Sweet Sixteen movie review & film summary (2003)
Yes, you say, but this movie is set in Scotland, not America. True, and the only lesson I can learn from that is that in both countries too many young people correctly understand that society has essentially written them off.
The director of "Sweet Sixteen," Ken Loach, is political to the soles of his shoes, and his films are often about the difficulties of finding dignity as a working person. His "Bread and Roses" (2000) starred the future Oscar winner Adrien Brody as a union activist in Los Angeles, working to organize a group of non-union office cleaners and service employees. In "Sweet Sixteen," there are no jobs, thus no wages.

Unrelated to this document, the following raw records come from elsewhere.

(** * CsprojReader: project-descriptor resolution

    A shallow embedding of [src/project/csprojReader.ts] (class
    [CsprojReader]): scalar property lookup over the property groups of a
    parsed [.csproj] document with its single-hop [Import] fallback, the
    target-framework comparison and the extraction of [Using] items.

    The asynchronous methods are embedded in a small monad that records the
    observable events of a call (file reads, parser runs, logged errors) and
    that completes either normally or by throwing.  The collaborators that
    live outside the class (the file handler, the xml2js parser, Node's
    [path] module) are the fields of a [Host] record. *)

From Stdlib Require Import String Ascii List Bool Arith ZArith Lia.
From Stdlib Require DecimalString DecimalNat.
Import ListNotations.
Open Scope string_scope.

(* ===================================================================== *)
(** ** JavaScript primitives used by the reader                           *)
(* ===================================================================== *)

Module JS.

(** [s.replace(pattern, replacement)] with a string pattern: only the
    FIRST occurrence of [pattern] is replaced.  (The replacements used by
    the reader are [path.sep], which holds no [$] pattern.) *)
Fixpoint replace (pattern replacement s : string) : string :=
  if prefix pattern s
  then replacement ++ substring (String.length pattern) (String.length s - String.length pattern) s
  else match s with
       | EmptyString => EmptyString
       | String c rest => String c (replace pattern replacement rest)
       end.

(** Truthiness of a string: only the empty string is falsy. *)
Definition truthy (s : string) : bool :=
  match s with EmptyString => false | String _ _ => true end.

(** [\d] *)
Definition isDigit (c : ascii) : bool :=
  (48 <=? nat_of_ascii c)%nat && (nat_of_ascii c <=? 57)%nat.

(** One pattern character under the [i] flag: [c] matches the lower-case
    letter [l] when it is [l] or its upper-case form. *)
Definition eqIgnoreCase (l c : ascii) : bool :=
  Ascii.eqb c l || (nat_of_ascii c + 32 =? nat_of_ascii l)%nat.

(** The rest of [\d+(\.\d+)*] once a first digit has been consumed:
    greedily more digits, or a dot that is followed by a digit. *)
Fixpoint versionTail (s : string) : string :=
  match s with
  | EmptyString => EmptyString
  | String c rest =>
      if isDigit c then String c (versionTail rest)
      else if Ascii.eqb c "."
           then match rest with
                | String d _ => if isDigit d then String c (versionTail rest)
                                else EmptyString
                | EmptyString => EmptyString
                end
           else EmptyString
  end.

(** [\d+(\.\d+)*] anchored at the start of [s]. *)
Definition versionAt (s : string) : option string :=
  match s with
  | String c rest => if isDigit c then Some (String c (versionTail rest)) else None
  | EmptyString => None
  end.

(** [s.match(/(?<=net)\d+(\.\d+)*/i)]: element [0] of the match array of
    the leftmost match, or [None] for [null].  A position matches when the
    three characters before it spell [net] in any casing and a digit
    stands at it.  (A non-null match array has length 2.) *)
Fixpoint matchNetVersion (s : string) : option string :=
  match s with
  | EmptyString => None
  | String a tl =>
      match tl with
      | String b (String c rest) =>
          if eqIgnoreCase "n" a && eqIgnoreCase "e" b && eqIgnoreCase "t" c
          then match versionAt rest with
               | Some m => Some m
               | None => matchNetVersion tl
               end
          else matchNetVersion tl
      | _ => None
      end
  end.

(** The value of [Number(s)] before it is rounded to a double: not a
    number, or the decimal [mantissa / 10^scale]. *)
Inductive number : Type :=
| NaN
| Decimal (mantissa : Z) (scale : nat).

Definition digitValue (c : ascii) : Z := Z.of_nat (nat_of_ascii c - 48).

(** Reads [digits] or [digits.digits]; [seenDot] tells whether the dot has
    been passed, [afterDigit] whether the previous character was a
    digit. *)
Fixpoint numberFrom (s : string) (seenDot afterDigit : bool)
         (mantissa : Z) (scale : nat) : number :=
  match s with
  | EmptyString => if afterDigit then Decimal mantissa scale else NaN
  | String c rest =>
      if isDigit c
      then numberFrom rest seenDot true (10 * mantissa + digitValue c)
                      (if seenDot then S scale else scale)
      else if Ascii.eqb c "." && negb seenDot && afterDigit
           then numberFrom rest true false mantissa scale
           else NaN
  end.

(** [Number(s)] for the strings the reader converts, which all have the
    shape [\d+(\.\d+)*]: a run with at most one dot is a decimal literal,
    a run with more dots is not a numeric literal at all. *)
Definition Number (s : string) : number := numberFrom s false false 0 0.

(** [Number.isNaN(x)] applied to a string: it is [true] only for the
    number value NaN, so for every string it is [false]. *)
Definition Number_isNaN (_ : string) : bool := false.

(** [n >= 6] on the double that [n] rounds to.  NaN compares false with
    everything.  Doubles in [4, 8) are spaced 2^-50 apart and 6 has an even
    significand, so the correctly rounded conversion (to nearest, ties to
    even) sends exactly the decimals that are at least [6 - 2^-51] to a
    double that is at least 6. *)
Definition ge6 (n : number) : bool :=
  match n with
  | NaN => false
  | Decimal m k => ((6 * 2 ^ 51 - 1) * 10 ^ Z.of_nat k <=? m * 2 ^ 51)%Z
  end.

(** [s.endsWith(suffix)] *)
Definition endsWith (s suffix : string) : bool :=
  (String.length suffix <=? String.length s)%nat
  && String.eqb (substring (String.length s - String.length suffix)
                           (String.length suffix) s)
                suffix.

(** [s.split(separator)[0]] for a one-character separator: the text before
    its first occurrence, the whole string when it does not occur. *)
Fixpoint firstSegment (separator : ascii) (s : string) : string :=
  match s with
  | EmptyString => EmptyString
  | String c rest =>
      if Ascii.eqb c separator then EmptyString
      else String c (firstSegment separator rest)
  end.

(** The text of a non-negative integer in a template literal: its decimal
    numeral, without leading zero. *)
Definition natToString (n : nat) : string :=
  DecimalString.NilEmpty.string_of_uint (Nat.to_uint n).

(** White space skipped by [parseInt] (the ASCII part of it: tab, line
    feed, vertical tab, form feed, carriage return, space). *)
Definition isWhiteSpace (c : ascii) : bool :=
  ((9 <=? nat_of_ascii c)%nat && (nat_of_ascii c <=? 13)%nat)
  || (nat_of_ascii c =? 32)%nat.

Fixpoint trimStart (s : string) : string :=
  match s with
  | EmptyString => EmptyString
  | String c rest => if isWhiteSpace c then trimStart rest else s
  end.

(** The value of [c] as a digit of the given radix, if it is one. *)
Definition radixDigit (radix : Z) (c : ascii) : option Z :=
  let n := nat_of_ascii c in
  let value :=
    if (48 <=? n)%nat && (n <=? 57)%nat then Some (Z.of_nat (n - 48))
    else if (97 <=? n)%nat && (n <=? 122)%nat then Some (Z.of_nat (n - 87))
    else if (65 <=? n)%nat && (n <=? 90)%nat then Some (Z.of_nat (n - 55))
    else None in
  match value with
  | Some d => if (d <? radix)%Z then Some d else None
  | None => None
  end.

The movie's hero is a 15-year-old named Liam (Martin Compston) who has already been enlisted into crime by his grandfather and his mother's boyfriend. We see the three men during a visit to his mother in prison, where Liam is to smuggle drugs to her with a kiss. He refuses: "You took the rap once for that bastard." But the mother is the emotional and physical captive of her boyfriend, and goes along with his rules and brutality.
The boy is beaten by the two older men, as punishment, and his precious telescope is smashed. He runs away, finds refuge with his 17-year-old sister Chantelle (Annmarie Fulton), and begins to dream of supporting his mother when she is released from prison. He finds a house trailer on sale for 6,000 pounds, and begins raising money to buy it.
Liam and his best friend, Pinball (William Ruane), have up until now raised money by selling stolen cigarettes, but now he moves up a step, stealing a drug stash from the grandfather and the boyfriend and selling it himself. Eventually he comes to the attention of a local crimelord, who offers him employment--but with conditions, he finds out too late, that are merciless.
Some will recall Loach's great film "Kes" (1969), about a poor English boy who finds joy in training a pet kestrel--a season of self-realization, before a lifetime as a miner down in the pits. "Sweet Sixteen" has a similar character; Liam is sweet, means well, does the best he can given the values he has been raised with. He never quite understands how completely he is a captive of a system that has no role for him.